Francesco I, circondato da seminaristi: «Nun ve fate venì strane idee che io so’ daa vecchia parrocchia». Osho, il Tempo.
Alcuni vescovi spiegano che l’italiano non è la sua lingua madre. Quand’era ragazzo, in famiglia, parlavano il piemontese e insomma era evidente che il Papa non fosse consapevole di quanto nella nostra lingua la parola sia offensiva. Gian Guido Vecchi, Corriere della Sera.
24 ore prima Bergoglio aveva incontrato Roberto Benigni, il quale gli aveva proposto di candidarsi alle elezioni assieme a lui, con la formula del «campo largo». Se oggi fosse il loro primo giorno di campagna elettorale, ne potremmo trarre la conferma che la sinistra, con la parola d’ordine del «campo largo», non vincerebbe le elezioni nemmeno se candidasse il Papa.La linea di Francesco Cundari.
La frase del Papa in realtà è un esperimento culturale: se è così egemone da far scrivere «frociaggine» nei titoli dei giornali perbene, allora può tutto e noi possiamo tornare a messa. Linkiesta.
[A proposito di linguaggio popolare:] tutti s’interrogano sulle parole usate dalla presidente del Consiglio in materia di riforme costituzionali. In effetti è abbastanza inusuale ricorrere a certi termini («o la va o la spacca»); e poi concludere: «Se la legge costituzionale è sconfitta nel referendum?

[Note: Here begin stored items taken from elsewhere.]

(* ===== verification/QueryExample.v ===== *)
(** * A concrete query

    Expressions enough to write [WHERE a.p = b.q], and on the example view the
    query [MATCH p = (a:User)-[:MemberOf*1..2]->(b), (c) WHERE a.objectid =
    c.objectid]: two components, of which the second is joined by hash. *)

From S2P Require Import Prelude Bitset Csr Snapshot Builder Segment View ViewAdj EdgeKinds Traverse ViewTraverse Example Rows Values Scan Hops Trails Components Matching ComponentRuns ComponentPaths Joins JoinRuns Optional Stages.
From Stdlib Require Import String.
From stdpp Require Import options.
Unset Default Proof Using.
#[local] Open Scope N_scope.

(** ** Expressions *)

Inductive qx_expr := XProp (s p : string) | XEq (a b : qx_expr).
Definition qx_value (v : View) (r : Row) (e : qx_expr) : option any :=
  match e with
  | XProp s p =>
      n ← Node r s;
      match PropValueByName v n p with Some (Some x) => if value_ok x then Some x else None | _ => None end
  | XEq _ _ => None
  end.
Fixpoint qx_mentions (e : qx_expr) : gset string :=
  match e with XProp s _ => {[s]} | XEq a b => qx_mentions a ∪ qx_mentions b end.
#[export] Instance qx_Cypher : Cypher := {|
  Expression := qx_expr;
  EvalPredicate v r e := inl (match e with XEq a b => PropEq (qx_value v r a) (qx_value v r b) | XProp _ _ => TriNull end);
  EvalValue v r e := inl (SAny <$> qx_value v r e);
  mentions := qx_mentions;
  property_equalities e := match e with XEq (XProp s p) (XProp t q) => [((XProp s p, s), (XProp t q, t))] | _ => [] end;
  kindOnlyPredicate _ := false;
  negatedPredicate _ := false;
|}.

Lemma qx_value_local v r r' e : same_on (qx_mentions e) r r' → qx_value v r e = qx_value v r' e.
Proof. destruct e as [s p|a b]; [|done]. intros Hs. simpl in *. destruct (Hs s) as (-> & _); [by apply elem_of_singleton|done]. Qed.
#[export] Instance qx_laws : CypherLaws.
Proof.
  split; simpl.
  - intros v r r' [s p|a b] Hs; [done|]. simpl in Hs. rewrite (qx_value_local v r r' a), (qx_value_local v r r' b); [done|..]; intros s Hin; apply Hs; set_solver.
  - intros v r r' e Hs. by rewrite (qx_value_local v r r' e).
Qed.
Lemma qx_value_ok v r e x : qx_value v r e = Some x → value_ok x = true.
Proof.
  destruct e as [s p|]; [|done]. simpl. destruct (Node r s) as [n|]; [|done]. cbn [mbind option_bind].
  destruct (PropValueByName v n p) as [[y|]|]; [|done..]. destruct (value_ok y) eqn:Ey; [|done]. by intros [= <-].
Qed.
#[export] Instance qx_equalities : EqualityLaws.
Proof.
  split; simpl.
  - intros v r w e Ht He. destruct w as [|[s p|] [t q|]]; try (by apply not_elem_of_nil in He). apply list_elem_of_singleton in He as ->. cbn [fst snd].
    change (inl (PropEq (qx_value v r (XProp s p)) (qx_value v r (XProp t q))) = (inl TriTrue : Tri + goerr)) in Ht. revert Ht.
    generalize (qx_value v r (XProp s p)) (qx_value v r (XProp t q)). intros [x|] [y|]; try done. simpl. intros Ht.
    exists x, y. split; [done|]. split; [done|]. by destruct (jsonbEqual x y).
  - intros w e He. destruct w as [|[s p|] [t q|]]; try (by apply not_elem_of_nil in He). by apply list_elem_of_singleton in He as ->.
  - intros v r w e x _ [He|He]; injection He as He; [destruct (qx_value v r e.1.1) as [y|] eqn:Ey|destruct (qx_value v r e.2.1) as [y|] eqn:Ey]; try done;
      injection He as <-; by eapply qx_value_ok.
Qed.

(** ** The part *)

Definition qx_step : Step :=
  mkStep "a" EmptyString "b" DirectionOutbound [3%Z] (Some (mkRange 1 2)) ShortestNone "p" false false 0.
Definition qx_any : NodeConstraint := mkNodeConstraint [] [] None [] [] false.
Definition qx_nodes : gmap string NodeConstraint :=
  <["a" := mkNodeConstraint [1%Z] [] None [] [] false]> (<["b" := qx_any]> {["c" := qx_any]})%string.
Definition qx_part : Part :=
  mkPart [qx_step] qx_nodes (Some (XEq (XProp "a" "objectid") (XProp "c" "objectid"))) None None [].
Definition qx_comps : list component := [mkComponent ["a"; "b"]%string [0%nat]; mkComponent ["c"%string] []].

Lemma qx_groups : groupComponents qx_part = Some qx_comps.
Proof. vm_compute. reflexivity. Qed.
Lemma qx_chain i st : Chains qx_part !! i = Some st → i = 0%nat ∧ st = qx_step.
Proof. destruct i as [|[|i]]; simpl; [by intros [= <-]|done..]. Qed.
Lemma qx_node s nc : qx_nodes !! s = Some nc → (s = "a" ∨ s = "b" ∨ s = "c")%string ∧ nc_IDs nc = [] ∧ Predicates nc = [] ∧ PropIndexed nc = false.
Proof.
  unfold qx_nodes. intros [[<- <-]|[_ [[<- <-]|[_ [<- <-]%lookup_singleton_Some]]%lookup_insert_Some]]%lookup_insert_Some; split_and!; auto.
Qed.
Lemma qx_visible s : (s = "a" ∨ s = "b" ∨ s = "c" ∨ s = "p")%string → visible_sym s.
Proof. intros [->|[->|[->| ->]]]; split; by intros. Qed.
Lemma qx_part_ok v : part_ok v qx_part.
Proof.
  constructor.
  - intros i st [-> ->]%qx_chain. constructor; simpl.
    + apply elem_of_dom. by eexists.
    + apply elem_of_dom. by eexists.
    + done.
    + intros range [= <-]. simpl. split; [done|lia].
    + by left.
    + right. split; [apply qx_visible; auto|]. by intros [nc [Ha _]%qx_node]%elem_of_dom; destruct Ha as [|[|]].
  - intros i j st st' [-> ->]%qx_chain [-> ->]%qx_chain. done.
  - intros s nc (Hs & Hi & Hp & Hx)%qx_node. split; [apply qx_visible; tauto|]. split; [|by rewrite Hp; intros p ?%not_elem_of_nil].
    split; [by rewrite Hx|]. rewrite Hi. by intros x y ?%not_elem_of_nil.
Qed.
Lemma qx_patterns_ok : patterns_ok qx_part.
Proof.
  constructor.
  - intros i j st st' [_ ->]%qx_chain [_ ->]%qx_chain. done.
  - intros i j st st' [_ ->]%qx_chain [_ ->]%qx_chain. done.
  - intros i st k [_ ->]%qx_chain. simpl. intros ->%list_elem_of_singleton. done.
  - intros i st [_ ->]%qx_chain. done.
  - intros w s [= <-]. simpl. intros [->%elem_of_singleton| ->%elem_of_singleton]%elem_of_union; apply qx_visible; auto.
Qed.

(** ** Running it *)

Definition qx_budget : Budgets := mkBudgets 100 1000 100.
Definition qx_start : exec_state := mkExecState 0 0 0 0 0 (mkEkMemo ∅ ∅).
Lemma qx_memo v L : memo_ok v L (x_memo qx_start).
Proof. split; intros key l Hl; simpl in Hl; by rewrite lookup_empty in Hl. Qed.
Definition qx_no_shortest (part : Part) (step : Step) : go exec_state (list Row) := go_err ErrUnsupportedStep.
Definition qx_run (v : View) : option (exec_state * (list Row + goerr)) :=
  (let! rows := matchPart v qx_budget None 1000 None qx_no_shortest qx_part in filterRows v rows (Where qx_part))%go qx_start.
Definition qx_rows (r : option (exec_state * (list Row + goerr))) : option (list (list (option NodeID) * N)) :=
  match r with
  | Some (_, inl rows) => Some ((λ r, (Node r <$> ["a"; "b"; "c"]%string, len (default [] (pv_Edges <$> PathVar r "p")))) <$> rows)
  | _ => None
  end.
Definition qx_answer : list (list (option NodeID) * N) :=
  [([Some 0; Some 1; Some 0], 1); ([Some 0; Some 1; Some 2], 1); ([Some 0; Some 2; Some 0], 2);
   ([Some 0; Some 2; Some 2], 2); ([Some 2; Some 3; Some 0], 1); ([Some 2; Some 3; Some 2], 1)].
Lemma qx_runs v : ex_view = Some v → qx_rows (qx_run v) = Some qx_answer.
Proof. intros E. apply (computed ex_view v (λ v, qx_rows (qx_run v)) _ E). vm_compute. reflexivity. Qed.

(** ** With an OPTIONAL MATCH

    [MATCH (a) OPTIONAL MATCH (a)-[:MemberOf]->(b)]. *)

Definition qo_step : Step := mkStep "a" EmptyString "b" DirectionOutbound [3%Z] None ShortestNone EmptyString false false 0.
Definition qo_opt : Part := mkPart [qo_step] (<["a" := qx_any]> {["b" := qx_any]})%string None None None [].
Definition qo_part : Part := mkPart [] {["a" := qx_any]}%string None None (Some qo_opt) ["a"%string].
Definition qo_comps : list component := [mkComponent ["a"%string] []].
Definition qo_opt_comps : list component := [mkComponent ["a"; "b"]%string [0%nat]].

Lemma qo_node s nc : Nodes qo_part !! s = Some nc ∨ Nodes qo_opt !! s = Some nc → (s = "a" ∨ s = "b" ∨ s = "c")%string ∧ nc = qx_any.
Proof.
  intros [Hs|Hs]; simpl in Hs; [apply lookup_singleton_Some in Hs as [<- <-]; auto|].
  apply lookup_insert_Some in Hs as [[<- <-]|[_ [<- <-]%lookup_singleton_Some]]; auto.
Qed.
Lemma qo_node_ok v s nc : nc = qx_any → (s = "a" ∨ s = "b" ∨ s = "c")%string →
  visible_sym s ∧ nc_proper v (Some nc) ∧ ∀ p, p ∈ Predicates nc → mentions p ⊆ {[s]}.
Proof.
  intros -> Hs. split; [apply qx_visible; tauto|]. split; [|by intros p ?%not_elem_of_nil]. split; [done|by intros x y ?%not_elem_of_nil].
Qed.
Lemma qo_chain i st : Chains qo_opt !! i = Some st → i = 0%nat ∧ st = qo_step.
Proof. destruct i as [|[|i]]; simpl; [by intros [= <-]|done..]. Qed.
Lemma qo_pushed v L Ds part comps : (∀ s nc, Nodes part !! s = Some nc → nc = qx_any) → pushed_down v L Ds part comps.
Proof. intros Hn M s n _ _. destruct (Nodes part !! s) as [nc|] eqn:Enc; [|done]. apply Hn in Enc as ->. done. Qed.

Lemma qo_part_fine v L Ds : part_fine v L Ds 1000 qo_part qo_comps.
Proof.
  constructor; [|constructor; by intros| |apply qo_pushed; intros s nc Hs; by apply (qo_node s); left|by intros i].
  - constructor; [by intros..|]. intros s nc Hs. destruct (qo_node s nc (or_introl Hs)) as [Ha ->]. by apply qo_node_ok.
  - vm_compute. reflexivity.
Qed.
Lemma qo_opt_fine v L Ds : part_fine v L Ds 1000 qo_opt qo_opt_comps.
Proof.
  constructor; [| | |apply qo_pushed; intros s nc Hs; by apply (qo_node s); right|].
  - constructor.
    + intros i st [_ ->]%qo_chain. constructor; simpl; try done; [by apply elem_of_dom; eexists..|by left|by left].
    + intros i j st st' [-> ->]%qo_chain [-> ->]%qo_chain. done.
    + intros s nc Hs. destruct (qo_node s nc (or_intror Hs)) as [Ha ->]. by apply qo_node_ok.
  - constructor; [by intros i j st st' [_ ->]%qo_chain [_ ->]%qo_chain..| |by intros i st [_ ->]%qo_chain|done].
    intros i st k [_ ->]%qo_chain. simpl. by intros ->%list_elem_of_singleton.
  - vm_compute. reflexivity.
  - by intros i st range [_ ->]%qo_chain.
Qed.

Definition qo_run (v : View) : option (exec_state * (list Row + goerr)) := matchPartPlain v qx_budget None 1000 (λ _, None) qx_no_shortest qo_part qx_start.
Definition qo_rows (r : option (exec_state * (list Row + goerr))) : option (list (option NodeID * option NodeID)) :=
  match r with Some (_, inl rows) => Some ((λ r, (Node r "a", Node r "b")) <$> rows) | _ => None end.
Lemma qo_runs v : ex_view = Some v → qo_rows (qo_run v) = Some [(Some 0, Some 1); (Some 1, Some 2); (Some 2, Some 3); (Some 3, None)].
Proof. intros E. apply (computed ex_view v (λ v, qo_rows (qo_run v)) _ E). vm_compute. reflexivity. Qed.

(** ** With a stage

    [WITH a.objectid AS d, a, true AS k, COUNT(DISTINCT b) AS n, COLLECT(b) AS m]. *)

Definition qw_row (a b : NodeID) : Row := SetNode (SetNode NewRow "a" a) "b" b.
Definition qw_rows : list Row := [qw_row 0 1; qw_row 2 3; qw_row 0 1; qw_row 0 2].
Definition qw_count : WithAggregate := mkWithAggregate "n" (Some (mkCountAgg true "b" false)) None.
Definition qw_collect : WithAggregate := mkWithAggregate "m" None (Some (mkCollectMembershipAgg "b")).
Definition qw_clause : WithClause :=
  mkWithClause false ["d"; "a"]%string [qw_count; qw_collect] [mkWithConstant "k" (ABool true)] [mkWithComputed "d" (XProp "a" "objectid")].
Definition qw_computed (v : View) : list Row := computed_row v qw_clause <$> qw_rows.
Definition qw_run (v : View) : option (exec_state * (list Row + goerr)) := runWithStage v qx_budget None qw_clause qw_rows qx_start.
(** Of a row: the group's node and property, the constant and the aggregates. *)
Definition qw_shown (v : View) (r : Row) : option cell * option cell * list (option scalar) := (cell_of v r "d", cell_of v r "a", Scalar r <$> ["k"; "n"]%string).

Definition qw_answer : list (option cell * option cell * list (option scalar)) :=
  [(Some (CValue (AString "A")), Some (CNode 10), [Some (SAny (ABool true)); Some (SAny (AFloat (2 ^ 62)))]);
   (Some (CValue (AString "A")), Some (CNode 30), [Some (SAny (ABool true)); Some (SAny (AFloat (1023 * 2 ^ 52)))])].
Lemma qw_runs v : ex_view = Some v → match qw_run v with Some (_, inl out) => Some (qw_shown v <$> out) | _ => None end = Some qw_answer.
Proof. intros E. apply (computed ex_view v (λ v, match qw_run v with Some (_, inl out) => Some (qw_shown v <$> out) | _ => None end) _ E). vm_compute. reflexivity. Qed.
Lemma qw_aliases : let aliases := (wk_Alias <$> Constants qw_clause) ++ (wa_Alias <$> Aggregates qw_clause) in NoDup aliases ∧ ∀ x, x ∈ GroupKeys qw_clause → x ∉ aliases.
Proof.
  split; [by apply (bool_decide_unpack _)|]. intros x. simpl. rewrite !elem_of_cons. intros [->|[->|Hn]]; [by intros [?|[?|[?|?%not_elem_of_nil]]]..|by apply not_elem_of_nil in Hn].
Qed.
Lemma qw_cells v : ex_view = Some v → (λ r, (cell_of v r "d", cell_of v r "a", cell_of v r "b")) <$> qw_computed v =
  [(Some (CValue (AString "A")), Some (CNode 10), Some (CNode 20)); (Some (CValue (AString "A")), Some (CNode 30), Some (CNode 40));
   (Some (CValue (AString "A")), Some (CNode 10), Some (CNode 20)); (Some (CValue (AString "A")), Some (CNode 10), Some (CNode 30))].
Proof. intros E. apply (computed ex_view v (λ v, (λ r, (cell_of v r "d", cell_of v r "a", cell_of v r "b")) <$> qw_computed v) _ E). vm_compute. reflexivity. Qed.
Lemma cell_of_node v r s n c : Node r s = Some n → cell_of v r s = Some c → is_Some (View_GraphID v n).
Proof. unfold cell_of. intros ->. destruct (View_GraphID v n); [by eexists|done]. Qed.
Lemma qw_rows_ok v : ex_view = Some v → ∀ r, r ∈ computed_row v qw_clause <$> qw_rows →
  (∃ cs, row_tuple v (GroupKeys qw_clause) r cs) ∧ ∀ agg, agg ∈ Aggregates qw_clause → readable v agg r.
Proof.
  intros E r Hr. pose proof (qw_cells v E) as Hc. clear E. fold (qw_computed v) in Hr. apply list_elem_of_lookup in Hr as [i Hi].
  assert (∃ a b, cell_of v r "d" = Some (CValue (AString "A")) ∧ cell_of v r "a" = Some (CNode a) ∧ cell_of v r "b" = Some (CNode b) ∧ a < 2 ^ 64 ∧ b < 2 ^ 64) as (a & b & Hd & Ha & Hb & La & Lb).
  { apply (f_equal (.!! i)) in Hc. rewrite list_lookup_fmap, Hi in Hc. do 4 (destruct i as [|i]; [injection Hc as -> -> ->; eexists _, _; split_and!; [done..|lia|lia]|]). discriminate Hc. }
  split.
  - exists [CValue (AString "A"); CNode a]. by repeat constructor.
  - intros agg [->|[->|Hn%not_elem_of_nil]%elem_of_cons]%elem_of_cons; [| |done]; split; intros c; simpl; try done.
    + intros [= <-]. by exists (CNode b).
    + intros n [= <-] En. by eapply cell_of_node.
Qed.

(** [RETURN DISTINCT a, b.p], of which the property is absent or null. *)
Definition qd_rows : list (Row * list OutVal) := (λ x : NodeID * option scalar, (qw_row x.1 1, [OutNode x.1; OutScalar x.2])) <$>
  [(0, None); (2, Some (SAny ANil)); (0, Some (SAny ANil)); (0, None)].
Definition qd_shown (v : View) (x : Row * list OutVal) : list (option cell) := out_cell v <$> x.2.
Lemma qd_rows_ok v : ex_view = Some v → ∀ x : Row * list OutVal, x ∈ qd_rows → List.length x.2 = 2%nat ∧ ∃ cs, out_tuple v x.2 cs.
Proof.
  intros E x Hx. assert (qd_shown v <$> qd_rows = [[Some (CNode 10); Some CAbsent]; [Some (CNode 30); Some (CValue ANil)]; [Some (CNode 10); Some (CValue ANil)]; [Some (CNode 10); Some CAbsent]]) as Hc.
  { apply (computed ex_view v (λ v, qd_shown v <$> qd_rows) _ E). vm_compute. reflexivity. }
  clear E. apply list_elem_of_lookup in Hx as [i Hi]. apply (f_equal (.!! i)) in Hc. rewrite list_lookup_fmap, Hi in Hc.
  do 4 (destruct i as [|i]; [injection Hi as <-; injection Hc as Hc; split; [done|]; eexists [_; _]; repeat (constructor; [split; [first [exact Hc|reflexivity]|]|]); [..|constructor]; try done; simpl; lia|]). discriminate Hc.
Qed.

Non me ne importa». A parte che si tratta di affermazioni contraddittorie, la domanda è: perché? Perché Giorgia Meloni si esprime con tanta veemenza, fuori dai canoni della diplomazia parlamentare? Stefano Folli, Repubblica.
[E poi,] come sarebbe a dire «ma chissene importa»? Non era la madre di tutte le riforme, la sua missione, l’unico motivo per cui faceva questa vitaccia, sottraendo tempo prezioso ai suoi affetti? E adesso ci dice che non gliene importa niente? Non suona benissimo, obiettivamente. E non cancella affatto – anzi, rafforza – l’idea che il voto sul premierato sia un referendum su di lei. Linkiesta.
[1974]. Berlinguer chiede a Occhetto: «Tu che nome sceglieresti?» Occhetto risponde: partito comunista democratico. Berlinguer: «Non sono d’accordo, per due ragioni. La prima è l’aggettivo “democratico”, perché starebbe a dire che finora non lo siamo stati. E la seconda è che se restasse anche “comunista”, il passo sarebbe troppo piccolo». Aldo Cazzullo, Corriere della Sera, recensisce San Berliguer, di Marcello Sorgi, Chiarelettere 2024.
Ci si sacrifica per i posteri solo quando non se ne può fare a meno Roberto Gervaso.